Hit Me Again: Bad News and Increased Consumer Spend Not Noise in the DataTheodore Iacobuzio |
Last week’s U.S. March jobs number (“a punch in the gut” according to former Obama Council of Economic Advisors chief Austan Goolsbee)—in which the economy added 88,000 jobs as compared with expectations of 190,000—compare strangely with consumer spending figures. According to both U.S. government statistics and self-reported consumer trending, U.S. consumers are spending more. The Gallup number alone shows a better than 10 percent gain since January. This in a month when nearly half a million people left the workforce altogether.
What’s going on out there can be traced to a variety of causes. For example, the unemployment numbers of necessity measure individuals, while the unit of spend is not the individual but the household, in Insights’ view. Among those reasons may certainly be consumers’ rediscovery of the credit card as a way to manage household spending and saving.

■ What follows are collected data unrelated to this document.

Lemma sameContext_trans s1 s2 s3 : sameContext s1 s2 → sameContext s2 s3 → sameContext s1 s3.
Proof. unfold sameContext, same_slots. intuition congruence. Qed.

Lemma resumeCall_run c cl cl2 s s2 :
  clients s !! c = Some cl → backend_state cl ≠ CLIENT_BACKEND_NORMAL →
  call c (set_clients (<[c := set_backend_state CLIENT_BACKEND_NORMAL cl]> (clients s)) s) =
    Ok (tt, set_clients (<[c := cl2]> (clients s)) s2) →
  resumeCall c s = Ok (tt, set_clients (<[c := set_cmd None [] cl2]> (clients s)) s2).
Proof.
  intros Hc Hst Hcall. unfold resumeCall. erewrite bind_run by by apply getClient_run.
  erewrite bind_run by (apply serverAssert_run; by rewrite bool_decide_eq_false_2).
  erewrite bind_run by by apply updClient_run. erewrite bind_run by exact Hcall.
  unfold resetClient. erewrite updClient_run by apply lookup_insert_eq.
  cbn [clients set_clients]. by rewrite insert_insert_eq, set_clients_twice.
Qed.

Lemma resume_run c cl cl2 s s2 :
  clients s !! c = Some cl → backend_state cl ≠ CLIENT_BACKEND_NORMAL →
  call c (set_clients (<[c := set_backend_state CLIENT_BACKEND_NORMAL cl]> (clients s)) s) =
    Ok (tt, set_clients (<[c := cl2]> (clients s)) s2) →
  c_querybuf cl2 = [] →
  _resumeBackendClient c s = Ok (tt, set_clients (<[c := set_cmd None [] cl2]> (clients s)) s2).
Proof.
  intros Hc Hst Hcall Hq. unfold _resumeBackendClient. erewrite bind_run by by eapply resumeCall_run.
  by eapply processInputBuffer_empty; [apply lookup_insert_eq|].
Qed.

(** Resuming all the waiting clients; [I] holds of the databases all along. *)
Lemma resumeAll_run (I : list redisDb → Prop) (f : clientId → M server unit) (fin : client → client) l s :
  NoDup l → I (dbs s) →
  (∀ c, c ∈ l → ∃ cl, clients s !! c = Some cl ∧
     ∀ s', sameContext s s' → I (dbs s') → clients s' !! c = Some cl →
       ∃ s'', f c s' = Ok (tt, s'') ∧ sameContext s' s'' ∧ I (dbs s'') ∧
         clients s'' = <[c := fin cl]> (clients s')) →
  ∃ s', forM_ l f s = Ok (tt, s') ∧ sameContext s s' ∧ I (dbs s') ∧
    ∀ c, clients s' !! c = if decide (c ∈ l) then fin <$> clients s !! c else clients s !! c.
Proof.
  revert s. induction l as [|c l IH]; intros s Hnd HI Hf.
  { exists s. split_and!; [done|apply sameContext_refl|done|]. intros c.
    by rewrite decide_False by apply not_elem_of_nil. }
  apply NoDup_cons in Hnd as [Hc Hnd]. destruct (Hf c) as (cl & Hcl & Hrun); [set_solver|].
  destruct (Hrun s) as (s1 & Hs1 & Hctx & HI1 & Hcl1); [apply sameContext_refl|done..|].
  destruct (IH s1 Hnd HI1) as (s' & Hrest & Hctx' & HI' & Hcs).
  - intros c' Hc'. destruct (Hf c') as (cl' & Hcl' & Hrun'); [set_solver|]. exists cl'. split.
    + rewrite Hcl1, lookup_insert_ne; [done|]. by intros ->.
    + intros s' Hs'. apply Hrun'. by eapply sameContext_trans.
  - exists s'. split_and!; [|by eapply sameContext_trans|done|].
    + cbn [forM_]. by erewrite bind_run by exact Hs1.
    + intros c'. rewrite Hcs, Hcl1. destruct (decide (c' = c)) as [->|Hne].
      * rewrite decide_False, decide_True by set_solver. by rewrite lookup_insert_eq, Hcl.
      * rewrite lookup_insert_ne by done.
        destruct (decide (c' ∈ l)); [rewrite decide_True by set_solver|rewrite decide_False by set_solver]; done.
Qed.

(** ** The commands of resumed clients *)

(** GET of a key that is there, or not there. *)
Lemma call_get c cl k db o s :
  clients s !! c = Some cl → c_cmd cl = Some getCommandProc → c_argv cl !! 1%nat = Some k →
  dbs s !! c_db cl = Some db → db_ok db → expired_at (srv_env s) db k = false → dict db !! k = o →
  match o with Some o => o_type o = OBJ_STRING | None => True end →
  ∃ r, call c s = Ok (tt, set_clients (<[c := push_reply r cl]> (clients s)) s) ∧
    match o with Some o => ∃ v, string_obj o v ∧ r = RBulk v | None => r = RNull (c_resp cl) end.
Proof.
  intros Hc Hcmd Hk Hdb Hok Hexp Hd Ht. rewrite (call_run getCommandProc c cl) by done.
  erewrite callQueued_run by done. unfold getCommand, getGenericCommand.
  erewrite bind_run by by apply getClient_run. rewrite (bind_run (gets srv_env) _ s (srv_env s) s) by done.
  erewrite bind_run by by apply argv_run.
  erewrite bind_run; [|eapply (withDb_read _ _ db o); [done|]].
  2:{ rewrite lookupKeyRead_run, Hexp, not_expired_id, Hd by (done || by apply db_ok_wf). done. }
  destruct o as [o|].
  - rewrite bool_decide_eq_true_2 by done. cbn [negb].
    destruct (proj2 Hok k o Hd Ht) as [v Hv]. exists (RBulk v).
    erewrite bind_run by by apply replyBytes_run. unfold addReply. by rewrite (updClient_run c cl); eauto.
  - exists (RNull (c_resp cl)). unfold addReply. by rewrite (updClient_run c cl).
Qed.


(** A client parked on a GET, resumed. *)
Lemma resume_get c cl i k db o n s :
  clients s !! c = Some cl → parkedOn GET_MODE i k cl → c_querybuf cl = [] →
  dbs s !! i = Some db → db_ok db → expired_at (srv_env s) db k = false → dict db !! k = o →
  match o with Some o => o_type o = OBJ_STRING | None => True end →
  ∃ r, (markFailure GET_MODE n c ;; _resumeBackendClient c) s =
      Ok (tt, set_clients (<[c := answered r cl]> (clients s)) s) ∧
    match o with Some o => ∃ v, string_obj o v ∧ r = RBulk v | None => r = RNull (c_resp cl) end.
Proof.
  intros Hc [Hst Hi Hk _ (pr & Hpm & [Hcmd _])] Hq Hdb Hok Hexp Hd Ht.
  assert (pr = getCommandProc) as -> by (by destruct pr).
  set (cl1 := set_backend_state CLIENT_BACKEND_NORMAL cl).
  destruct (call_get c cl1 k db o (set_clients (<[c := cl1]> (clients s)) s)) as (r & Hcall & Hr); auto.
  - apply lookup_insert_eq.
  - cbn. by rewrite Hi.
  - exists r. split; [|done]. cbn in Hcall. rewrite insert_insert_eq in Hcall.
    cbn [markFailure]. rewrite (bind_run _ _ s tt s) by done.
    eapply resume_run; [done|by rewrite Hst|exact Hcall|done].
Qed.

(** ** A whole handler *)

Definition sameData (s s' : server) : Prop := dbs s' = dbs s ∧ clients s' = clients s.

Lemma createNewJob_data m s :
  jobKey m s = None → jobReturnKey m s = None → slotValue m s None →
  wp noFault (_createNewJobIfHasMoreCandidates m false) (λ _, sameData s) s.
Proof.
  intros Hk Hr Hv. unfold _createNewJobIfHasMoreCandidates. wp_step. wp_step. cbn [andb]. wp_step.
  destruct (hasAvailableCandidate_run m s) as ([[i k]|] & Hrun & Hcand); (eapply wp_run_ok; [done|]).
  2:{ done. }
  destruct Hcand as (db & Hi & Hpend).
  destruct m; cbn in Hk, Hr, Hv, Hpend; wp_step; wp_step; wp_step;
    (apply wp_serverAssert; [by rewrite Hk, Hr; destruct (valToBackend (setJob s))|]);
    unfold sdsdup; wp_steps; [done| |done].
  apply fmap_is_Some in Hpend as [info Hinfo].
  eapply (wp_findSetInfo _ i _ _ db (setValue info)); [done|by unfold pendingValue; cbn; rewrite Hinfo|].
  intros info' _ _. by wp_steps.
Qed.

Lemma clearFinishEnd_data m p s :
  jobKey m s = Some p → jobReturnKey m s = Some p →
  wp noFault (clearFinishEnd m) (λ _, sameData s) s.
Proof.
  intros Hk Hr. unfold clearFinishEnd. destruct m; cbn in Hk, Hr; wp_step; wp_step; wp_step; wp_step;
    (apply wp_serverAssert; [by rewrite Hk, Hr, bool_decide_eq_true_2|]); wp_step;
    (eapply wp_mono; [|by apply createNewJob_data]); done.
Qed.

Definition handlerOf (m : mode) : M server unit :=
  match m with
  | GET_MODE => _getPipeMainThreadHandler
  | SET_MODE => _setPipeMainThreadHandler
  | DEL_MODE => _delPipeMainThreadHandler
  end.

Lemma handlerOf_finished m : handlerOf m = (f ← jobFinished m; clearFinished m f).
Proof. by destruct m. Qed.

(** The database after the job: the value stored, the pending entry dropped. *)
Definition completedDb (m : mode) (s : server) (f : finished) (db : redisDb) : redisDb :=
  delPending m (finishKey f) (finishedDb m (srv_env s) (redisoo_get_ttl (cfg s)) f db).

Context {W : workerView}.

Lemma handler_run m p db l (I : list redisDb → Prop) fin s :
  SrvInv W None None s → jobKey m s = Some p → jobReturnKey m s = Some p →
  let f := finishedOf m p s in
  dbs s !! finishDbid f = Some db → pendingClients m db (finishKey f) = Some l →
  I (<[finishDbid f := completedDb m s f db]> (dbs s)) →
  (∀ c, c ∈ l → ∃ cl, clients s !! c = Some cl ∧
     ∀ s', srv_env s' = srv_env s → I (dbs s') → clients s' !! c = Some cl →
       ∃ s'', (markFailure m (finishResult f) c ;; _resumeBackendClient c) s' = Ok (tt, s'') ∧
         sameContext s' s'' ∧ I (dbs s'') ∧ clients s'' = <[c := fin cl]> (clients s')) →
  ∃ s', handlerOf m s = Ok (tt, s') ∧ I (dbs s') ∧
    ∀ c, clients s' !! c = if decide (c ∈ l) then fin <$> clients s !! c else clients s !! c.
Proof.
  intros Hs Hk Hr f Hdb Hl HI Hres.
  pose proof (si_job _ _ _ _ Hs m) as Hj. unfold jobInv in Hj. rewrite Hk in Hj.
  destruct Hj as [(i & _ & Hi & _ & _) _ _ Hsv _].
  destruct (clearBegin_run m f db l s) as [n Hn]; [done| |done|intros ->; by apply Hsv|].
  { eapply Forall_lookup_1; [apply (swf_dbs s), Hs|done]. }
  fold (completedDb m s f db) in Hn.
  set (s1 := set_dirty n (set_dbs (<[finishDbid f := completedDb m s f db]> (dbs s)) s)) in Hn.
  rewrite handlerOf_finished. erewrite bind_run by by eapply jobFinished_run.
  unfold clearFinished, _clearFinishKey. fold f. erewrite bind_run by exact Hn.
  destruct (resumeAll_run I (λ c, markFailure m (finishResult f) c ;; _resumeBackendClient c) fin l s1)
    as (s2 & Hrun & [Henv Hslots] & HI2 & Hcs); [by eapply si_nodup|done| |].
  { intros c Hin. destruct (Hres c Hin) as (cl & Hc & Hrun). exists cl. split; [done|].
    intros s' [Henv _] HI' Hc'. by apply Hrun. }
  erewrite bind_run by exact Hrun. destruct (same_slots_eq m s1 s2 Hslots) as (Hk2 & Hr2 & _).
  assert (wp noFault (clearFinishEnd m) (λ _, sameData s2) s2) as Hend.
  { apply (clearFinishEnd_data m p); [by rewrite Hk2|by rewrite Hr2]. }
  apply wp_run in Hend as ([] & s' & -> & Hd & Hc). exists s'. rewrite Hd, Hc. by split_and!.
Qed.

(** ** The cache after a completion *)

(** What storing a value from the backend does to the observable keys. *)
Definition storedView (g : genv) (k v : bytes) (ttl : Z) (f : bytes → option (robj * option Z)) :
    bytes → option (robj * option Z) :=
  λ k', if decide (k' = k)
        then Some (createStringObject v, if 0 <? ttl then Some (i64 (mstime g + ttl)) else f k ≫= snd)
        else f k'.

Twenty percent of U.S. consumers report using credit cards more than a few months ago, according to new research from MasterCard updating Insights’ annual debit/credit work cited above. The same research reveals that 19 percent of U.S. consumers report spending more than one year ago (a five percentage point gain over the previous year’s share), with 32 percent reporting they are spending less—a decline of eight percentage points over the previous year.
Again, the U.S. consumer is in a kind of virtuous circle. His confidence since 2010 is rising—despite dips related to dispiriting news, as in March, when the Cyprus story broke —and this rise in confidence is in part self-congratulatory. Post-crisis U.S. households, partly through smart use of credit cards, have gotten a handle on their spending and savings. And this is in part inducing them to spend more.